For its part, giant tractor manufacturer Deere & Co. called for an end to census blocks and greater inclusion of mobile and fixed-wireless access broadband to ensure all areas of the country are covered -- especially rural, namely agricultural, regions.
"Deere agrees with NTIA that the Form 477 deployment data collected by the FCC,
presently the only source of data depicting nationwide broadband availability, does not
adequately or accurately capture the state of high-speed broadband deployment in rural areas," wrote Mark Lewellen, manager of Spectrum Advocacy at Intelligent Solutions Group (ISG) of Morgan, Lewis & Bockius LLP for Deere & Co. "Form 477 data, self-reported semi-annually to the FCC by voice and broadband telecommunications carriers, reports services provided to residential populations as measured byCensus Blocks. Thus, in rural areas, the Census Block reporting method is flawed because it can substantially overstate the extent of actual broadband service coverage. Given the very limited sources of broadband availability data, this reporting significantly distorts funding and other broadband deployment policies in a way that overlooks the needs of rural areas.

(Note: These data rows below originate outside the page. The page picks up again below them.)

(* ===== verification/HealthMonitor.v ===== *)
(** * The health monitor

    Models src/runtime/lgx_health_monitor.c: the check of the runtime's health, the thread
    that repeats it, its alerts and statistics.  What the hardware adapter and the performance
    counters answer are arguments; the caller's structure is as large as its struct_size says
    and receives that many bytes of the status. *)
From S2P Require Import Prelude.
From Stdlib Require Import Floats.SpecFloat.

Module HealthMonitor.

Inductive lgx_health_level_t := LGX_HEALTH_GOOD | LGX_HEALTH_WARNING | LGX_HEALTH_CRITICAL | LGX_HEALTH_FAILED.
#[export] Instance level_eq_dec : EqDecision lgx_health_level_t.
Proof. solve_decision. Defined.
Inductive lgx_hardware_tier_t := LGX_HW_TIER_OPTIMAL | LGX_HW_TIER_COMPATIBLE | LGX_HW_TIER_DEGRADED.
Inductive summary := HardwareDegraded | HardwareCompatible | HighFailureRate | MemoryCritical | HighCpu | AllNormal | SomeDegradation.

Similarly, reporting programs that measure adoption and usage of households also skews data to reflect deployment status of residential population centers ignoring the important and growing demand for high-speed broadband by rural business and other users, large and small."
Several respondents recommended a partnership between the two government agencies. The FCC and NTIA also should seek, find and use data from other organizations, public and private, several letter-writers proposed.
There is no way to create a complete and accurate map of broadband coverage (and lack, thereof) without first knowing where all US households were located, said the American Cable Association. The United States Postal Service could undertake some of that task in conjunction with NTIA and after public comment, ACA proposed.
In addition, Deere recommended the broadband map should extend beyond households into "cropland" and "ranchland" coverage, too. Given the fast-growing use of Internet of Things, plus technological advances such as 5G, fixed-wireless access and new broadband technologies that complement today's solutions, the ability to deploy high-speed, low-latency connectivity across uninhabited areas will become easier and more cost-effective and it's vital for government agencies to now incorporate these factors into map-making decisions, the vendor said.